A terra invece continuano gli attacchi sferrati con le autobombe di cui risulta sempre più difficile risalire ai responsabili. Appare del tutto evidente ormai che nelle ultime settimane è stato preso di mira il sobborgo druso- cristiano di Jaramana, un quartiere periferico sulla strada per l’aeroporto di Damasco rimasto finora ai margini dei conflitti perché filo regime. L’auotobomba è esplosa ieri mattina, vicino a un panificio, provocando undici morti e decine di feriti. Si tratta del terzo attacco simile a distanza di poco tempo. Un’altra autobomba era esplosa otto giorni fa vicino a una chiesa. Gli attentati non sono stati rivendicati seppure sono diversi i gruppi del Free Syria army che ammettono di utilizzare questa tecnica per combattere “la sproporzione di forza” l’esercito del regime. Le esplosioni, spiegano fonti interne all’Fsa, non sono mai attivate con dei kamikaze, bensì con sistemi a comando remoto.
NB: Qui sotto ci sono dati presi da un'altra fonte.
(* ===== verification/Vm.v ===== *)
(** * Virtual memory ([kernel/vm.c], [cowalloc] of [kernel/trap.c])

    Sv39 page tables in byte memory: a table is a page of 512 eight-byte
    entries, and every function reads and writes them through [ld64] and
    [st64]. A [pagetable_t] is the physical address of its root page and a
    [pte_t *] the address of an entry; 0 is the null pointer of both.

    A kernel buffer that a function copies to or from user memory is a list
    of bytes: [copyout] takes the bytes it copies and [copyin], [copyinstr]
    return, beside their result, the bytes they left in the buffer. *)

From S2P Require Import Prelude Riscv Memory Machine Spinlock Kalloc.

Section vm.
Context {KI : KernelImage}.

(** ** Walking *)

Fixpoint walk_levels (levels : list Z) (pagetable va : Z) (alloc : bool) : M machine Z :=
  match levels with
  | [] => ret (pagetable + 8 * PX 0 va)
  | level :: rest =>
      let pte := pagetable + 8 * PX level va in
      let! v := ld64 pte in
      if bit v PTE_V then walk_levels rest (PTE2PA v) va alloc
      else if negb alloc then ret 0
      else
        let! pg := kalloc in
        if pg =? 0 then ret 0 else
        do! memset pg 0 PGSIZE in
        do! st64 pte (Z.lor (PA2PTE pg) PTE_V) in
        walk_levels rest pg va alloc
  end.

(** [for (int level = 2; level > 0; level--)] *)
Definition walk (pagetable va : Z) (alloc : bool) : M machine Z :=
  if MAXVA <=? va then panic "walk" else walk_levels [2; 1] pagetable va alloc.

Definition walkaddr (pagetable va : Z) : M machine Z :=
  if MAXVA <=? va then ret 0 else
  let! pte := walk pagetable va false in
  if pte =? 0 then ret 0 else
  let! v := ld64 pte in
  if negb (bit v PTE_V) then ret 0 else
  if negb (bit v PTE_U) then ret 0 else
  ret (PTE2PA v).

(** ** Mapping and unmapping *)

Definition mappages (pagetable va size pa perm : Z) : M machine Z :=
  if size =? 0 then panic "mappages: size" else
  let last := PGROUNDDOWN (u64 (va + size - 1)) in
  while (fun st : Z * Z =>
    let '(a, pa) := st in
    let! pte := walk pagetable a true in
    if pte =? 0 then ret (inr (-1)) else
    let! v := ld64 pte in
    if bit v PTE_V then panic "mappages: remap" else
    do! st64 pte (Z.lor (Z.lor (PA2PTE pa) perm) PTE_V) in
    if a =? last then ret (inr 0) else
    ret (inl (u64 (a + PGSIZE), u64 (pa + PGSIZE))))
  (PGROUNDDOWN va, pa).

Definition kvmmap (kpgtbl va pa sz perm : Z) : M machine unit :=
  let! r := mappages kpgtbl va sz pa perm in
  if negb (r =? 0) then panic "kvmmap" else ret tt.

Definition uvmunmap (pagetable va npages : Z) (do_free : bool) : M machine unit :=
  if negb (va mod PGSIZE =? 0) then panic "uvmunmap: not aligned" else
  while (fun a : Z =>
    if a <? u64 (va + u64 (npages * PGSIZE)) then
      let! pte := walk pagetable a false in
      if pte =? 0 then panic "uvmunmap: walk" else
      let! v := ld64 pte in
      if negb (bit v PTE_V) then panic "uvmunmap: not mapped" else
      if PTE_FLAGS v =? PTE_V then panic "uvmunmap: not a leaf" else
      do! when do_free (kfree (PTE2PA v)) in
      do! st64 pte 0 in
      ret (inl (u64 (a + PGSIZE)))
    else ret (inr tt)) va.

(** ** User address spaces *)

Definition uvmcreate : M machine Z :=
  let! pagetable := kalloc in
  if pagetable =? 0 then ret 0 else
  do! memset pagetable 0 PGSIZE in
  ret pagetable.

(** [memmove] from a kernel object outside the page allocator's memory. *)
Definition copy_in (dst : Z) (bs : list Z) : M machine unit := fun s =>
  if in_ram dst (Z.of_nat (length bs))
  then Ret tt (set_mem (fun m => store_bytes m dst bs) s) else Ub "memmove" s.
(** The bytes a kernel object receives from memory. *)
Definition copy_out (src n : Z) : M machine (list Z) := fun s =>
  if in_ram src n then Ret (load_bytes (mem s) src (Z.to_nat n)) s else Ub "memmove" s.

Definition uvmfirst (pagetable : Z) (src : list Z) : M machine unit :=
  if PGSIZE <=? Z.of_nat (length src) then panic "uvmfirst: more than a page" else
  let! mem := kalloc in
  do! memset mem 0 PGSIZE in
  let! _ := mappages pagetable 0 PGSIZE mem (Z.lor (Z.lor (Z.lor PTE_W PTE_R) PTE_X) PTE_U) in
  copy_in mem src.

Definition uvmdealloc (pagetable oldsz newsz : Z) : M machine Z :=
  if oldsz <=? newsz then ret oldsz else
  do! when (PGROUNDUP newsz <? PGROUNDUP oldsz)
        (let npages := s32 ((PGROUNDUP oldsz - PGROUNDUP newsz) / PGSIZE) in
         uvmunmap pagetable (PGROUNDUP newsz) (u64 npages) true) in
  ret newsz.

Definition uvmalloc (pagetable oldsz newsz xperm : Z) : M machine Z :=
  if newsz <? oldsz then ret oldsz else
  let oldsz := PGROUNDUP oldsz in
  while (fun a : Z =>
    if a <? newsz then
      let! mem := kalloc in
      if mem =? 0 then
        do! uvmdealloc pagetable a oldsz in ret (inr 0)
      else
      do! memset mem 0 PGSIZE in
      let! r := mappages pagetable a PGSIZE mem (Z.lor (Z.lor PTE_R PTE_U) xperm) in
      if negb (r =? 0) then
        do! kfree mem in
        do! uvmdealloc pagetable a oldsz in ret (inr 0)
      else ret (inl (u64 (a + PGSIZE)))
    else ret (inr newsz)) oldsz.

(** The recursion follows the page-table tree; [depth] bounds it. *)
Fixpoint freewalk_at (depth : nat) (pagetable : Z) : M machine unit :=
  match depth with
  | O => fun s => Fuel s
  | S depth' =>
      do! for_all (seqZ 0 512) (fun i =>
        let! pte := ld64 (pagetable + 8 * i) in
        if bit pte PTE_V && negb (bit pte (Z.lor (Z.lor PTE_R PTE_W) PTE_X)) then
          do! freewalk_at depth' (PTE2PA pte) in
          st64 (pagetable + 8 * i) 0
        else if bit pte PTE_V then panic "freewalk: leaf"
        else ret tt) in
      kfree pagetable
  end.
(** Three levels. *)
Definition freewalk (pagetable : Z) : M machine unit := freewalk_at 3 pagetable.

Definition uvmfree (pagetable sz : Z) : M machine unit :=
  do! when (0 <? sz) (uvmunmap pagetable 0 (PGROUNDUP sz / PGSIZE) true) in
  freewalk pagetable.

Definition uvmcopy (old new sz : Z) : M machine Z :=
  while (fun i : Z =>
    if i <? sz then
      let! pte := walk old i false in
      if pte =? 0 then panic "uvmcopy: pte should exist" else
      let! v := ld64 pte in
      if negb (bit v PTE_V) then panic "uvmcopy: page not present" else
      let pa := PTE2PA v in
      let flags := PTE_FLAGS v in
      let flags := if bit flags PTE_W then Z.land (Z.lor flags PTE_C) (Z.lnot PTE_W) else flags in
      let flags := Z.lor flags PTE_C in
      do! krefincr pa in
      let! r := mappages new i PGSIZE pa flags in
      if negb (r =? 0) then
        do! uvmunmap new 0 (i / PGSIZE) true in
        ret (inr (-1))
      else ret (inl (u64 (i + PGSIZE)))
    else ret (inr 0)) 0.

Definition uvmclear (pagetable va : Z) : M machine unit :=
  let! pte := walk pagetable va false in
  if pte =? 0 then panic "uvmclear" else
  let! v := ld64 pte in
  st64 pte (Z.land v (Z.lnot PTE_U)).

(** ** Copy on write ([kernel/trap.c]) *)

Definition cowalloc (pagetable va : Z) : M machine Z :=
  if va =? 0 then ret (-1) else
  if MAXVA <=? va then ret (-1) else
  let! pte := walk pagetable va false in
  if pte =? 0 then ret (-1) else
  let! v := ld64 pte in
  if negb (bit v PTE_U) || negb (bit v PTE_V) then ret (-1) else
  let pa := PTE2PA v in
  if pa =? 0 then ret (-1) else
  if bit v PTE_C then
    let! ka := kalloc in
    if ka =? 0 then ret (-1) else
    do! memmove ka pa PGSIZE in
    do! st64 pte (Z.lor (Z.lor (Z.lor (Z.lor (Z.lor (PA2PTE ka) PTE_U) PTE_V) PTE_W) PTE_X) PTE_R) in
    let! v' := ld64 pte in
    do! st64 pte (Z.land v' (Z.lnot PTE_C)) in
    do! krefdecr pa in
    ret 0
  else ret 0.

(** ** Copying between the kernel and user space *)

Definition copyout (pagetable dstva : Z) (src : list Z) : M machine Z :=
  while (fun st : Z * list Z =>
    let '(dstva, src) := st in
    let len := Z.of_nat (length src) in
    if 0 <? len then
      let va0 := PGROUNDDOWN dstva in
      if MAXVA <? va0 then ret (inr (-1)) else
      let! c := cowalloc pagetable va0 in
      if c <? 0 then ret (inr (-1)) else
      let! pa0 := walkaddr pagetable va0 in
      if pa0 =? 0 then ret (inr (-1)) else
      let n := PGSIZE - (dstva - va0) in
      let n := if len <? n then len else n in
      do! copy_in (pa0 + (dstva - va0)) (take (Z.to_nat n) src) in
      ret (inl (u64 (va0 + PGSIZE), drop (Z.to_nat n) src))
    else ret (inr 0)) (dstva, src).

(** Result and the bytes written to [dst]. *)
Definition copyin (pagetable srcva len : Z) : M machine (Z * list Z) :=
  while (fun st : Z * Z * list Z =>
    let '(srcva, len, dst) := st in
    if 0 <? len then
      let va0 := PGROUNDDOWN srcva in
      let! pa0 := walkaddr pagetable va0 in
      if pa0 =? 0 then ret (inr (-1, dst)) else
      let n := PGSIZE - (srcva - va0) in
      let n := if len <? n then len else n in
      let! bs := copy_out (pa0 + (srcva - va0)) n in
      ret (inl (u64 (va0 + PGSIZE), len - n, dst ++ bs))
    else ret (inr (0, dst))) (srcva, len, []).

(** The inner loop: copy up to [n] bytes from [p], stopping after a NUL;
    [true] when one was found. *)
Fixpoint copy_str (n : nat) (p : Z) (dst : list Z) : M machine (bool * list Z) :=
  match n with
  | O => ret (false, dst)
  | S n' =>
      let! b := copy_out p 1 in
      match b with
      | [c] => if c =? 0 then ret (true, dst ++ [0]) else copy_str n' (p + 1) (dst ++ [c])
      | _ => undef "copyinstr"
      end
  end.

Definition copyinstr (pagetable srcva max : Z) : M machine (Z * list Z) :=
  while (fun st : Z * Z * list Z =>
    let '(srcva, max, dst) := st in
    if 0 <? max then
      let va0 := PGROUNDDOWN srcva in
      let! pa0 := walkaddr pagetable va0 in
      if pa0 =? 0 then ret (inr (-1, dst)) else
      let n := PGSIZE - (srcva - va0) in
      let n := if max <? n then max else n in
      let! r := copy_str (Z.to_nat n) (pa0 + (srcva - va0)) dst in
      let '(got_null, dst) := r in
      if got_null : bool then ret (inr (0, dst)) else
      ret (inl (u64 (va0 + PGSIZE), max - n, dst))
    else ret (inr (-1, dst))) (srcva, max, []).

(** ** The kernel's own page table *)

(** [proc_mapstacks] of [kernel/proc.c]. *)
Definition proc_mapstacks (kpgtbl : Z) : M machine unit :=
  for_all (seqZ 0 (Z.of_nat NPROC)) (fun p =>
    let! pa := kalloc in
    if pa =? 0 then panic "kalloc" else
    kvmmap kpgtbl (KSTACK p) pa PGSIZE (Z.lor PTE_R PTE_W)).

Definition kvmmake : M machine Z :=
  let! kpgtbl := kalloc in
  do! memset kpgtbl 0 PGSIZE in
  do! kvmmap kpgtbl UART0 UART0 PGSIZE (Z.lor PTE_R PTE_W) in
  do! kvmmap kpgtbl VIRTIO0 VIRTIO0 PGSIZE (Z.lor PTE_R PTE_W) in
  do! kvmmap kpgtbl PLIC PLIC 0x400000 (Z.lor PTE_R PTE_W) in
  do! kvmmap kpgtbl KERNBASE KERNBASE (etext - KERNBASE) (Z.lor PTE_R PTE_X) in
  do! kvmmap kpgtbl etext etext (PHYSTOP - etext) (Z.lor PTE_R PTE_W) in
  do! kvmmap kpgtbl TRAMPOLINE trampoline PGSIZE (Z.lor PTE_R PTE_X) in
  do! proc_mapstacks kpgtbl in
  ret kpgtbl.
End vm.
Il governo di Damasco, da parte sua accusa i “gruppi terroristici” appoggiati dall’estero.

La minoranza drusa non è l’unica a risentire del clima generale. A 17 mesi dall’inizio della guerra civile, sembra non esserci più spazio per la neutralità neanche tra la popolazione palestinese che vive nel campo di Yarmuk, nella periferia della capitale. Bombardata, rastrellata, e ispezionata,  la baraccopoli si è divisa ormai tra pro e anti Assad. E proprio un regolamento di conti tra gruppi opposti sarebbe all’origine delle sparatorie che si sono svolte stamattina nel campo.